WHAT YOU HAVE TO DO:
Return each line of the records below in which the string "listed" turns up.

DATA TO EXAMINE: Begin

Lemma render_digits_spec fuel : forall n acc,
  0 <= n <= Z.of_nat fuel ->
  exists c ds,
    render_digits fuel n acc = String c ds ++ acc /\
    all_digits (String c ds) = true /\
    decimal_value (String c ds) = n /\
    (c = "0"%char -> n = 0 /\ ds = EmptyString).
Proof.
  induction fuel as [|fuel IH]; intros n acc Hn.
  - assert (n = 0) as -> by lia. exists "0"%char, EmptyString.
    repeat split; reflexivity.
  - cbn [render_digits]. destruct (Z.ltb_spec n 10) as [Hlt|Hge].
    + rewrite Z.mod_small by lia.
      destruct (digit_char_spec n) as (Hd & Hv & Hz); [lia|].
      exists (digit_char n), EmptyString. rewrite app_cons_string, app_nil_string.
      split; [reflexivity|]. split; [cbn; now rewrite Hd|].
      split; [cbn; rewrite Hv; lia|]. intros E. split; [auto | reflexivity].
    + assert (Hq : 0 <= n / 10 <= Z.of_nat fuel).
      { split; [apply Z.div_pos; lia|].
        assert (n / 10 < n) by (apply Z.div_lt; lia). lia. }
      destruct (IH (n / 10) (String (digit_char (n mod 10)) acc) Hq)
        as (c & ds & Hr & Hd & Hv & Hz).
      destruct (digit_char_spec (n mod 10)) as (Hd' & Hv' & _);
        [apply Z.mod_pos_bound; lia|].
      exists c, (ds ++ String (digit_char (n mod 10)) EmptyString).
      rewrite <- !app_cons_string.
      split; [now rewrite Hr, app_assoc_char|].
      split; [rewrite all_digits_app, Hd; cbn; now rewrite Hd'|].
      split.
      * rewrite decimal_value_app_char, Hv, Hv'.
        pose proof (Z.div_mod n 10). lia.
      * intros E. destruct (Hz E) as [Hz0 _].
        assert (1 <= n / 10) by (apply Z.div_le_lower_bound; lia). lia.
Qed.

Lemma py_str_nonneg n :
  0 <= n -> canonical (py_str n) /\ decimal_value (py_str n) = n.
Proof.
  intros Hn. unfold py_str. destruct (Z.ltb_spec n 0); [lia|].
  destruct (render_digits_spec (Z.to_nat n) n EmptyString) as (c & ds & Hr & Hd & Hv & Hz);
    [lia|].
  assert (E : String c ds ++ EmptyString = String c ds).
  { clear. generalize (String c ds). intros s.
    induction s as [|d s IH]; [reflexivity|]. rewrite app_cons_string. now rewrite IH. }
  rewrite Hr, E. split; [|exact Hv].
  split; [split; [exact Hd | discriminate]|].
  destruct (ascii_dec c "0") as [Hc|Hc].
  - left. destruct (Hz Hc) as [_ ->]. now rewrite Hc.
  - right. eauto.
Qed.

Lemma py_str_neg n :
  n < 0 -> py_str n = String "-" (py_str (- n)).
Proof.
  intros Hn. unfold py_str.
  destruct (Z.ltb_spec n 0); [|lia]. destruct (Z.ltb_spec (- n) 0); [lia|].
  reflexivity.
Qed.

(** ** Signs *)




Lemma has_char_split_dot c s :
  has_char c s = false -> Forall (fun p => has_char c p = false) (split_dot s).
Proof.
  induction s as [|d s IH]; [repeat constructor|].
  cbn [has_char]. intros H. apply orb_false_iff in H as [Hd Hs].
  specialize (IH Hs). rewrite split_dot_cons.
  destruct (Ascii.eqb d "."); [constructor; [reflexivity | exact IH]|].
  destruct (split_dot s) as [|p ps]; [repeat constructor; cbn; now rewrite Hd|].
  inversion IH; subst. constructor; [cbn; now rewrite Hd | assumption].
Qed.

(** ** Association lists with unique keys *)

Lemma unique_key {V} (l : list (string * V)) k v v' :
  NoDup (map fst l) -> In (k, v) l -> In (k, v') l -> v = v'.
Proof.
  induction l as [|[k0 v0] l IH]; cbn; [intros _ []|].
  intros Hnd [E|Hin] [E'|Hin']; inversion Hnd; subst.
  - congruence.
  - inversion E; subst. exfalso. apply H1. apply (in_map fst _ _ Hin').
  - inversion E'; subst. exfalso. apply H1. apply (in_map fst _ _ Hin).
  - eauto.
Qed.

Lemma key_in_filter {V} (p : string * V -> bool) l k v :
  NoDup (map fst l) -> In (k, v) l ->
  (In k (map fst (List.filter p l)) <-> p (k, v) = true).
Proof.
  intros Hnd Hin. split.
  - intros H. apply in_map_iff in H as ([k' v'] & Hk & H). cbn in Hk. subst k'.
    apply filter_In in H as [H Hp].
    now rewrite (unique_key l k v v' Hnd Hin H).
  - intros Hp. apply (in_map fst _ (k, v)). apply filter_In. auto.
Qed.

Lemma nodup_keys_filter {V} (p : string * V -> bool) l :
  NoDup (map fst l) -> NoDup (map fst (List.filter p l)).
Proof.
  induction l as [|x l IH]; cbn; [auto|]. intros Hnd. inversion Hnd; subst.
  destruct (p x); cbn; [|auto]. constructor; [|auto].
  intros Hin. apply H1. apply in_map_iff in Hin as (y & Hy & Hin).
  apply filter_In in Hin as [Hin _]. rewrite <- Hy. now apply in_map.
Qed.

(** ** Properties of the program *)

Section Properties.

Variable limit : N.

Lemma parse_version_str s :
  Py.outcome (parse_version limit (PyStr s)) = version_of_pieces limit (split_dot s).
Proof.
  unfold parse_version, version_of_pieces. cbn.
  destruct (split_dot_nonempty s) as (p0 & rest & ->). cbn.
  unfold py_int. destruct (int_of_string limit p0); cbn; [|reflexivity].
  destruct rest as [|p1 rest]; cbn; [reflexivity|].
  destruct (int_of_string limit p1); reflexivity.
Qed.

Lemma dict_record d v :
  d !! version_key = Some v ->
  responsive (PyDict d) = true /\ unresponsive (PyDict d) = false /\
  version_field (PyDict d) = v.
Proof.
  intros Hv. unfold responsive, unresponsive, version_field, holds, force. cbn.
  rewrite Hv. rewrite bool_decide_eq_true_2 by eauto. auto.
Qed.

Lemma dict_version d v ver :
  d !! version_key = Some (PyStr v) ->
  Py.outcome (parse_version limit (PyStr v)) = Ok ver ->
  version_or_zero limit (PyDict d) = ver.
Proof.
  intros Hv Hp. destruct (dict_record d _ Hv) as (_ & _ & E).
  unfold version_or_zero, force. now rewrite E, Hp.
Qed.

Lemma host_version_ok record ver :
  host_version limit record = Ok ver ->
  exists d v, record = PyDict d /\ d !! version_key = Some (PyStr v) /\
              Py.outcome (parse_version limit (PyStr v)) = Ok ver.
Proof.
  unfold host_version, version_field, force.
  destruct record; try discriminate. cbn [py_get Py.outcome Py.ret snd].
  destruct (d !! version_key) as [x|] eqn:Hx; [|discriminate].
  destruct x; try discriminate. eauto.
Qed.

Lemma keys_rendered l : map fst (map (rendered limit) l) = map fst l.
Proof. rewrite map_map. apply map_ext. reflexivity. Qed.

Lemma below_true max v :
  below max v = true <-> fst v < fst max /\ snd v < snd max.
Proof. unfold below. now rewrite andb_true_iff, !Z.ltb_lt. Qed.

Lemma above_true max v :
  above max v = true <-> fst v = fst max /\ snd v > snd max.
Proof.
  unfold above. rewrite andb_true_iff, Z.eqb_eq, Z.gtb_ltb, Z.ltb_lt. lia.
Qed.

(** Membership of a parsed minion in a reported list. *)
Lemma reported_iff (test : Z * Z -> bool) minion_data minion d v ver :
  NoDup (map fst minion_data) ->
  In (minion, PyDict d) minion_data ->
  d !! version_key = Some (PyStr v) ->
  Py.outcome (parse_version limit (PyStr v)) = Ok ver ->
  let reported :=
    map (rendered limit)
        (List.filter (fun item => responsive (snd item)
                                  && test (version_or_zero limit (snd item)))
                     minion_data) in
  (In minion (map fst reported) <-> test ver = true) /\
  (In (minion, py_str (fst ver) ++ "." ++ py_str (snd ver)) reported <-> test ver = true).
Proof.
  intros Hnd Hin Hv Hp reported. subst reported.
  destruct (dict_record d _ Hv) as (Hr & _ & _).
  pose proof (dict_version d v ver Hv Hp) as Hver.
  assert (Hkey : In minion (map fst (map (rendered limit)
             (List.filter (fun item => responsive (snd item)
                                  && test (version_or_zero limit (snd item)))
                     minion_data))) <-> test ver = true).
  { rewrite keys_rendered, (key_in_filter _ _ _ _ Hnd Hin). cbn [snd].
    now rewrite Hr, Hver. }
  split; [exact Hkey|]. split.
  - intros H. apply Hkey. now apply (in_map fst) in H.
  - intros Ht. apply in_map_iff. exists (minion, PyDict d). split.
    + unfold rendered, format_minion. cbn [fst snd]. now rewrite Hver.
    + apply filter_In. split; [assumption|]. cbn [snd]. now rewrite Hr, Hver.
Qed.

(** C1: a minion whose version parsed is listed as updatable exactly when its
    major number is below the maximum's major number and its minor number is
    below the maximum's minor number.  A lower major number with a minor
    number that is not lower, or an equal major number with a lower minor
    number, does not make it updatable. *)
Theorem updatable_iff_both_lower
    max_version minion_data upd high unr minion d v major minor maxMajor maxMinor :
  NoDup (map fst minion_data) ->
  Py.outcome (filter_by_version limit max_version minion_data) = Ok (upd, high, unr) ->
  Py.outcome (parse_version limit (PyStr max_version)) = Ok (maxMajor, maxMinor) ->
  In (minion, PyDict d) minion_data ->
  d !! version_key = Some (PyStr v) ->
  Py.outcome (parse_version limit (PyStr v)) = Ok (major, minor) ->
  (In minion (map fst upd) <-> major < maxMajor /\ minor < maxMinor) /\
  (In (minion, py_str major ++ "." ++ py_str minor) upd <->
   major < maxMajor /\ minor < maxMinor) /\
  (major < maxMajor -> maxMinor <= minor -> ~ In minion (map fst upd)) /\
  (major = maxMajor -> minor < maxMinor -> ~ In minion (map fst upd)).
Proof.
  intros Hnd Hok Hmax Hin Hv Hp.
  destruct (filter_by_version_ok limit _ _ _ _ _ Hok) as (max & Hmax' & _ & _ & _ & -> & _).
  rewrite Hmax in Hmax'. injection Hmax' as <-.
  destruct (reported_iff (below (maxMajor, maxMinor)) _ _ _ _ _ Hnd Hin Hv Hp) as [Hk He].
  rewrite below_true in Hk, He. cbn [fst snd] in Hk, He.
  split; [exact Hk|]. split; [exact He|]. split; intros ? ?; rewrite Hk; lia.
Qed.

(** C2: a minion whose version parsed is listed as higher-version exactly
    when its major number equals the maximum's and its minor number exceeds
    the maximum's.  A different major number never makes it higher-version. *)
Theorem higher_iff_same_major_greater_minor
    max_version minion_data upd high unr minion d v major minor maxMajor maxMinor :
  NoDup (map fst minion_data) ->
  Py.outcome (filter_by_version limit max_version minion_data) = Ok (upd, high, unr) ->
  Py.outcome (parse_version limit (PyStr max_version)) = Ok (maxMajor, maxMinor) ->
  In (minion, PyDict d) minion_data ->
  d !! version_key = Some (PyStr v) ->
  Py.outcome (parse_version limit (PyStr v)) = Ok (major, minor) ->
  (In minion (map fst high) <-> major = maxMajor /\ minor > maxMinor) /\
  (In (minion, py_str major ++ "." ++ py_str minor) high <->
   major = maxMajor /\ minor > maxMinor) /\
  (major <> maxMajor -> ~ In minion (map fst high)).
Proof.
  intros Hnd Hok Hmax Hin Hv Hp.
  destruct (filter_by_version_ok limit _ _ _ _ _ Hok) as (max & Hmax' & _ & _ & _ & _ & ->).
  rewrite Hmax in Hmax'. injection Hmax' as <-.
  destruct (reported_iff (above (maxMajor, maxMinor)) _ _ _ _ _ Hnd Hin Hv Hp) as [Hk He].
  rewrite above_true in Hk, He. cbn [fst snd] in Hk, He.
  split; [exact Hk|]. split; [exact He|]. intros ?; rewrite Hk; lia.
Qed.

Lemma below_not_above max v : below max v = true -> above max v = false.
Proof.
  rewrite below_true. intros [H _]. unfold above.
  destruct (Z.eqb_spec (fst v) (fst max)); [lia | reflexivity].
Qed.

Lemma record_tests record b :
  Py.outcome (py_contains record version_key) = Ok b ->
  responsive record = b /\ unresponsive record = negb b.
Proof.
  intros H. unfold responsive, unresponsive, holds, force.
  rewrite outcome_bind, H. auto.
Qed.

DATA TO EXAMINE: End

COMPLETED TASK:
(** C1: a minion whose version parsed is listed as updatable exactly when its
(** C2: a minion whose version parsed is listed as higher-version exactly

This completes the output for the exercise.